Until recently, the fight over Roundup has mostly focused on its active ingredient, glyphosate. But mounting evidence, including one study published in February, shows it’s not only glyphosate that’s dangerous, but also chemicals listed as “inert ingredients” in some formulations of Roundup and other glyphosate-based weed killers. Though they have been in herbicides — and our environment — for decades, these chemicals have evaded scientific scrutiny and regulation in large part because the companies that make and use them have concealed their identity as trade secrets.
Now, as environmental scientists have begun to puzzle out the mysterious chemicals sold along with glyphosate, evidence that these so-called inert ingredients are harmful has begun to hit U.S. courts at least four people who developed non-Hodgkin lymphoma blood cancer after using Roundup have sued Monsanto in recent months, citing the dangers of both glyphosate and the co-formulants sold with it.
Monsanto “knew or should have known that Roundup is more toxic than glyphosate alone and that safety studies of Roundup, Roundup’s adjuvants and ‘inert’ ingredients” were necessary.
Research on these chemicals seems to have played a role in the stark disagreement over glyphosate’s safety that has played out on the international stage over the last year.

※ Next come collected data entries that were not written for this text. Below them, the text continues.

(** A round of the writer. *)
Definition batch_small (b : list BehaviorEntry) : Prop := Z.of_nat (Datatypes.length b) < Analytics.batchSize.

Lemma flush_ok b d s :
  Z.of_nat (Datatypes.length b) <= Analytics.batchSize → ok so sp cl d s →
  ∃ s', Analytics.flush b s = (Val [], s') ∧ ok so sp cl d s' ∧ s_buf s' = s_buf s.
Proof.
  intros Hb Hs. unfold Analytics.flush. destruct b as [|e b]; [by exists s|].
  eexists. split; [reflexivity|]. split; [|done]. destruct Hs as (Hcb & [Ho Ho'] & [Hp Hp'] & Hbuf & Hf).
  unfold ok, fields_ok. cbn. rewrite !count_snoc. cbn. split; [done|]. split; [lia|]. split; [lia|]. split; [done|].
  apply Forall_app. split; [done|]. apply Forall_singleton. cbn in Hb |- *. lia.
Qed.

Lemma take_ok e b d s :
  batch_small b → ok so sp cl d s →
  ∃ b' s', Analytics.take e b s = (Val b', s') ∧ batch_small b' ∧ ok so sp cl d s' ∧ s_buf s' = s_buf s.
Proof.
  intros Hb Hs. unfold Analytics.take, batch_small in *.
  destruct (Z.leb_spec Analytics.batchSize (Z.of_nat (Datatypes.length (b ++ [e])%list))) as [Hl|Hl].
  - destruct (flush_ok (b ++ [e])%list d s) as (s' & E & H1 & H2); [|done|by exists [], s'].
    rewrite length_app. cbn. lia.
  - by exists (b ++ [e])%list, s.
Qed.

(** The buffer only gets shorter. *)
Lemma ok_buf d s buf :
  ok so sp cl d s → (Datatypes.length buf <= Datatypes.length (s_buf s))%nat → ok so sp cl d (s <| s_buf := buf |>).
Proof.
  intros (Hcb & Ho & Hp & Hb & Hf) Hl. unfold ok, fields_ok. cbn. split; [done|]. split; [done|]. split; [done|].
  split; [lia|done].
Qed.

Lemma drain_ok waiting b d s :
  batch_small b → ok so sp cl d s → s_buf s = waiting →
  ∃ s', Analytics.drain waiting b s = (Val [], s') ∧ ok so sp cl d s'.
Proof.
  revert b s. induction waiting as [|e waiting IH]; intros b s Hb Hs Hw'; cbn [Analytics.drain].
  - destruct (flush_ok b d s) as (s' & E & H1 & _); [unfold batch_small in Hb; lia|done|]. by exists s'.
  - rewrite bind_run. unfold modify at 1. destruct (take_ok e b d (s <| s_buf := waiting |>)) as (b1 & s1 & E & Hb1 & Hs1 & Eb);
      [done|apply ok_buf; [done|rewrite Hw'; cbn; lia]|].
    rewrite bind_run, E. destruct (IH b1 s1) as (s2 & E2 & Hs2); [done|done|done|]. by exists s2.
Qed.

Lemma writer_step ev b d s r s' :
  batch_small b → ok so sp cl d s → Analytics.batchWriter ev b s = (r, s') →
  ok so sp cl d s' ∧ ends true r ∧ match r with Val (Some (_, b')) => batch_small b' | _ => True end.
Proof.
  intros Hb Hs E.
  assert (Hd : ∀ t, ok so sp cl d t → ∃ s', Analytics.drainAndFlush b t = (Val [], s') ∧ ok so sp cl d s').
  { intros t Ht. unfold Analytics.drainAndFlush. rewrite bind_run. by apply drain_ok. }
  destruct ev; cbn [Analytics.batchWriter] in E.
  - destruct (Hd s Hs) as (s1 & E1 & H1). rewrite bind_run, E1 in E. by injection E as <- <-.
  - rewrite bind_run in E. unfold gets at 1 in E. destruct (s_flush s); [|by injection E as <- <-].
    rewrite bind_run in E. unfold modify at 1 in E.
    set (t := s <| s_flush := false |>) in E. assert (Ht : ok so sp cl d t) by exact Hs.
    destruct (Hd t Ht) as (s1 & E1 & H1). rewrite bind_run, E1 in E. by injection E as <- <-.
  - rewrite bind_run in E. unfold gets at 1 in E. destruct (s_buf s) as [|e buf] eqn:Eb; [by injection E as <- <-|].
    rewrite bind_run in E. unfold modify at 1 in E.
    destruct (take_ok e b d (s <| s_buf := buf |>)) as (b' & s1 & E1 & Hb' & Hs1 & _);
      [done|apply ok_buf; [done|rewrite Eb; cbn; lia]|]. rewrite bind_run, E1 in E. by injection E as <- <-.
  - destruct (flush_ok b d s) as (s1 & E1 & H1 & _); [unfold batch_small in Hb; lia|done|].
    rewrite bind_run, E1 in E. by injection E as <- <-.
Qed.

End server.
End answers.

(** ** Every step of the process *)

Section steps.
Context `{EN : Env} `{CO : Codec} `{VA : !Validator} `{DR : !Drivers} `{VI : !Views} `{RE : !RedisLaws} `{CL : !ClockLaws}.
Context (so sp : bool) (srv : Server) (Hw : wired so sp srv).
#[local] Set Default Proof Using "All".

Definition process_ok (st : system) : Prop := ok so sp (sy_closing st) (0, 0) (sy_s st) ∧ batch_small (sy_batch st).

Lemma tick_ok now cb : CB.cb_ok cb → CB.cb_ok (CB.stateTransitionTick now cb).
Proof.
  intros (H1 & H2 & H3 & H4). unfold CB.stateTransitionTick, CB.tick_closed, CB.tick_open, CB.transitionTo, CB.cb_ok.
  repeat case_match; cbn; split_and?; auto; unfold CB.StateOpen, CB.StateHalfOpen in *; lia.
Qed.

(** Closing the channels works once. *)
Lemma shutdown_ok d s :
  ok so sp false d s → ∃ s', shutdown s = (Val tt, s') ∧ ok so sp true d s' ∧ s_tasks s' = s_tasks s.
Proof using Type.
  intros ((Hcb & Hs & [= Hh Hm]) & Hrest). unfold shutdown. rewrite bind_run. unfold gets at 1, CB.Stop. rewrite Hs.
  rewrite bind_run. unfold modify at 1. rewrite bind_run. unfold gets at 1, HK.Stop.
  change (s_hk (s <| s_cb := ?x |>)) with (s_hk s). rewrite Hh. rewrite bind_run. unfold modify at 1.
  unfold Cache.Close, Cache.mc. rewrite bind_run. unfold gets at 1.
  change (s_mc (s <| s_cb := ?x |> <| s_hk := ?y |>)) with (s_mc s). rewrite Hm.
  eexists. split; [reflexivity|]. split; [|done]. split; [|exact Hrest]. by split.
Qed.

Lemma step_ok x y : step srv x y → process_ok x → process_ok y.
Proof.
  intros [a Hst] [Hs Hb].
  destruct Hst as [e c s b wr cl r c' s' [_ Hf] E|i t s b wr cl s' Ht E|s b wr cl s' E|s b wr cl again s' E|
    ev s b cl b' wr' s' _ E|now s b wr cl|s b wr cl|s b wr cl|s b wr s' E]; cbn in Hs, Hb; split; cbn; try done.
  - destruct (serve_answered so sp cl srv Hw new_uuid e (0, 0) c s Hs Hf) as (c1 & s1 & st & d & E' & H1 & _). congruence.
  - destruct (run_task_ok so sp cl srv Hw i t (0, 0) s Hs Ht) as (s1 & E' & H1). congruence.
  - destruct (sound_initDatabases so sp cl srv Hw (0, 0) s Hs) as [H1 _]. by rewrite E in H1.
  - destruct (sound_consume so sp cl srv Hw (0, 0) s Hs) as [H1 _]. by rewrite E in H1.
  - by destruct (writer_step so sp cl srv Hw ev b (0, 0) s _ _ Hb Hs E).
  - by destruct (writer_step so sp cl srv Hw ev b (0, 0) s _ _ Hb Hs E) as (_ & _ & ?).
  - destruct Hs as ((Hcb & Hst & Hfl) & Hs). split; [|exact Hs]. split; [by apply tick_ok|]. cbn. by rewrite tick_stopped.
  - destruct Hs as ((Hcb & Hst & [= Hh Hm]) & Hs). split; [|exact Hs]. split; [done|]. split; [done|].
    cbn. by rewrite HK.cleanup_stopped, Hh, Hm.
  - destruct (shutdown_ok (0, 0) s Hs) as (s1 & E' & H1 & _). congruence.
Qed.

Lemma steps_ok x y : rtc (step srv) x y → process_ok x → process_ok y.
Proof. apply rtc_invariant. intros. by eapply step_ok. Qed.

End steps.

(** ** Construction *)

Section construction.
Context `{EN : Env} `{CO : Codec} `{DR : !Drivers}.
#[local] Set Default Proof Using "Type".

(** Nothing is pending, taken or buffered. *)
Definition idle (s : Sys) : Prop :=
  s_tasks s = [] ∧ s_orderSem s = 0 ∧ s_profileSem s = 0 ∧ s_buf s = [].

Definition keeps_idle {A} (m : M A) : Prop := ∀ s, idle s → idle (m s).2.

Lemma idle_bind {A B} (m : M A) (f : A → M B) : keeps_idle m → (∀ a, keeps_idle (f a)) → keeps_idle (m ≫= f).
Proof.
  intros Hm Hf s Hs. rewrite bind_run. specialize (Hm s Hs). destruct (m s) as [[a|e|] s1]; [by apply Hf|done|done].
Qed.

Lemma idle_ret {A} (a : A) : keeps_idle (mret a).
Proof. by intros s Hs. Qed.
Lemma idle_world {A} (op : W → A * W) : keeps_idle (world op).
Proof. intros s Hs. by rewrite world_run. Qed.
Lemma idle_world_ op : keeps_idle (world_ op).
Proof. by intros s Hs. Qed.

Create HintDb idle.
Hint Resolve idle_ret idle_world idle_world_ : idle.
Ltac idle := intros;
  lazymatch goal with
  | |- keeps_idle (_ ≫= _) => apply idle_bind; [idle|intros ?; idle]
  | |- _ => first [solve [eauto with idle] | case_match; idle | idtac]
  end.

Lemma connect_idle cfg : keeps_idle (connect cfg).
Proof.
  assert (Ho : ∀ driver dsn, keeps_idle (Loader.openDB sql_Open driver dsn)) by (unfold Loader.openDB; idle).
  assert (Hr : ∀ driver dsns, keeps_idle (Loader.open_replicas sql_Open driver dsns)).
  { intros driver. induction dsns; cbn [Loader.open_replicas]; idle. }
  unfold connect, Loader.initRWDB, Manager.ConnectMongoDB, Es.ConnectElasticsearch. idle.
Qed.

(** What [setup] has built when it returns. *)
Lemma setup_inv cfg s srv s' :
  setup cfg s = (Val srv, s') →
  ∃ w0 w mysql pg m es s2 t1 t2 t3,
    connect (Config.Databases cfg) (s <| s_w := w0 |>) = (Val (mysql, pg, m, es), s2) ∧
    srv = mkServer _ (NewBusinessHandler _ (new_orders (Config.Kafka cfg) m es) (Profile.wired m es) true)
      (NewAuthHandler (Auth.NewAuthService (Config.Secret (Config.JWT cfg)) (Config.ExpireSeconds (Config.JWT cfg))))
      (mkChecker true true true
        (Some (Mq.Ping (new_producer (Config.Kafka cfg) (Config.prod_Topic (Config.Producer (Config.Kafka cfg)))))) t3)
      (Config.CORS cfg) (new_consumer (Config.Kafka cfg)) m (Config.swagger_Enabled (Config.Swagger cfg)) ∧
    s' = s2 <| s_mysql := mysql |> <| s_pg := pg |> <| s_hk := new_detector (Config.HotKey cfg) |>
      <| s_mc := new_cache (Config.Cache cfg) |> <| s_cb := new_breaker (Config.CircuitBreaker cfg) t1 |>
      <| s_rl := new_limiter (Config.RateLimiter cfg) t2 |> <| s_started := true |> <| s_w := w |>.
Proof.
  intros Hr. unfold setup in Hr. destruct (Config.L2_Addresses _); [done|].
  apply bind_inv in Hr as (p & s1 & E1 & Hr). rewrite world_run in E1. injection E1 as _ <-.
  apply bind_inv in Hr as ([[[mysql pg] m] es] & s2 & E2 & Hr).
  apply bind_inv in Hr as ([] & s3 & [= <-] & Hr).
  apply bind_inv in Hr as (l1 & s12 & E12 & Hr). rewrite world_run in E12. injection E12 as _ <-.
  apply bind_inv in Hr as ([] & s13 & E13 & Hr). destruct l1 as [e|]; [done|]. injection E13 as <-.
  apply bind_inv in Hr as ([] & s4 & [= <-] & Hr).
  apply bind_inv in Hr as (t1 & s5 & E5 & Hr). unfold Now in E5. rewrite world_run in E5. injection E5 as _ <-.
  apply bind_inv in Hr as ([] & s6 & [= <-] & Hr).
  apply bind_inv in Hr as (t2 & s7 & E7 & Hr). unfold Now in E7. rewrite world_run in E7. injection E7 as _ <-.
  apply bind_inv in Hr as ([] & s8 & [= <-] & Hr).
  apply bind_inv in Hr as ([] & s14 & E14 & Hr). unfold Mq.make_doneCh in E14.
  destruct (_ <? 0); [done|]. injection E14 as <-.
  apply bind_inv in Hr as (h & s9 & E9 & Hr). unfold NewHealthChecker in E9.
  apply bind_inv in E9 as (t3 & s10 & E10 & [= <- <-]). unfold Now in E10. rewrite world_run in E10. injection E10 as _ <-.
  apply bind_inv in Hr as ([] & s11 & [= <-] & Hr). injection Hr as <- <-.
  eexists _, _, mysql, pg, m, es, s2, _, _, t3. split; [exact E2|]. split; reflexivity.
Qed.

(** The server that [setup] returns is wired as the invariant expects. *)
Lemma setup_ok cfg s srv s' :
  idle s → Config.MaxRequests (Config.CircuitBreaker cfg) <= int64_max → setup cfg s = (Val srv, s') →
  ∃ search, wired search search srv ∧ process_ok search search (mkSystem s' [] true false).
Proof.
  intros Hs Hmax Hr. destruct (setup_inv _ _ _ _ Hr) as (w0 & w & mysql & pg & m & es & s2 & t1 & t2 & t3 & E2 & -> & ->).
  assert (H2 : idle s2).
  { pose proof (connect_idle (Config.Databases cfg) (s <| s_w := w0 |>)) as H2. rewrite E2 in H2. exact (H2 Hs). }
  exists (match es with Some _ => true | None => false end). split.
  - unfold wired. cbn. split; [by eexists _, _|]. split; [by eexists _, _|].
    destruct es as [sc|]; (split; [done|]); (split; [done|]); (split; [done|]); (split; [done|]); (split; [by eexists|done]).
  - destruct H2 as (H2 & H3 & H4 & H5). split; [|done]. unfold ok, fields_ok. cbn. rewrite H2, H3, H4, H5.
    split; [|done]. split; [by apply CB.New_ok|]. split; [done|]. unfold new_cache. by destruct (0 <? _).
Qed.

(** A process built by [setup] from an idle state, whose background loops
    have not panicked, at any later moment. *)
Definition running `{VA : !Validator} (cfg : Config.Config) (srv : Server) (st : system) : Prop :=
  ∃ s s1, idle s ∧ Config.MaxRequests (Config.CircuitBreaker cfg) <= int64_max ∧ setup cfg s = (Val srv, s1) ∧
    ticking s1 = true ∧ rtc (step srv) (mkSystem s1 [] true false) st.

Lemma running_ok `{VA : !Validator} `{VI : !Views} `{RE : !RedisLaws} `{CL : !ClockLaws} cfg srv st :
  running cfg srv st → ∃ search, wired search search srv ∧ process_ok search search st.
Proof.
  intros (s & s1 & Hs & Hm & Hset & _ & Hst). destruct (setup_ok cfg s srv s1 Hs Hm Hset) as (search & Hw & Hp).
  exists search. split; [done|]. by eapply steps_ok.
Qed.

End construction.

(** ** The process as a whole *)

Section process.
Context `{EN : Env} `{CO : Codec} `{DR : !Drivers} `{VA : !Validator} `{VI : !Views} `{RE : !RedisLaws} `{CL : !ClockLaws}.
#[local] Set Default Proof Using "All".

(** C1: At every moment of a process built by [setup], every request to any
    route is answered exactly once: the whole chain returns, whatever the
    clients of the databases answer and whatever panics on the way. *)
Theorem one_answer cfg srv st uuid e c :
  running cfg srv st → fresh c →
  ∃ c' s' status b, serve srv uuid e c (sy_s st) = (Val tt, (c', s')) ∧ g_Writes c' = [(status, b)].
Proof.
  intros Hr [Hw He]. destruct (running_ok _ _ _ Hr) as (search & Hwired & Hok & _).
  destruct (serve_answered search search _ srv Hwired uuid e (0, 0) c (sy_s st) Hok He) as (c' & s' & status & b & E & _ & Hb).
  rewrite Hw in Hb. by exists c', s', status, b.
Qed.

(** C4: At every moment of the process, under any interleaving of requests,
    goroutines, worker rounds, writer rounds, ticks and shutdown: the
    breaker is in one of its three states with a probe count below its limit
    when half open and zero otherwise; the slots taken in each semaphore are
    the indexing goroutines not yet run, at most 100 and 50; at most 10000
    entries wait in the buffer and fewer than 200 in the writer's batch, and
    no statement is started for an empty batch or one above 200. *)
Theorem process_invariant cfg srv st :
  running cfg srv st →
  let s := sy_s st in
  CB.cb_ok (s_cb s) ∧
  s_orderSem s = count is_order_task (s_tasks s) ∧ s_orderSem s <= 100 ∧
  s_profileSem s = count is_profile_task (s_tasks s) ∧ s_profileSem s <= 50 ∧
  Z.of_nat (Datatypes.length (s_buf s)) <= 10000 ∧ Z.of_nat (Datatypes.length (sy_batch st)) < 200 ∧
  ∀ l, TLogBatch l ∈ s_tasks s → 0 < Z.of_nat (Datatypes.length l) <= 200.
Proof.
  intros Hr s. destruct (running_ok _ _ _ Hr) as (search & _ & ((Hcb & _) & [Ho Ho'] & [Hp Hp'] & Hb & Hf) & Hl).
  split; [done|]. split; [done|]. split; [done|]. split; [done|]. split; [done|]. split; [done|]. split; [done|].
  intros l Hin. rewrite Forall_forall in Hf. exact (Hf _ Hin).
Qed.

In March 2015, using research on both glyphosate alone and the complete formulations of Roundup and other herbicides, the World Health Organization’s International Agency for Research on Cancer (IARC) declared glyphosate a probable human carcinogen. The IARC report noted an association between non-Hodgkin lymphoma and glyphosate, significant evidence that the chemical caused cancer in lab animals, and strong evidence that it damaged human DNA.
Meanwhile, in November the European Food Safety Authority issued a report concluding that the active ingredient in Roundup was “unlikely to pose a carcinogenic hazard to humans.” The discrepancy might be explained by the fact that the EFSA report included only studies looking at the effects of glyphosate alone. Another reason the agencies may have differed, according to 94 environmental health experts from around the world, is that IARC considered only independent studies, while the EFSA report included data from unpublished industry-submitted studies, which were cited with redacted footnotes.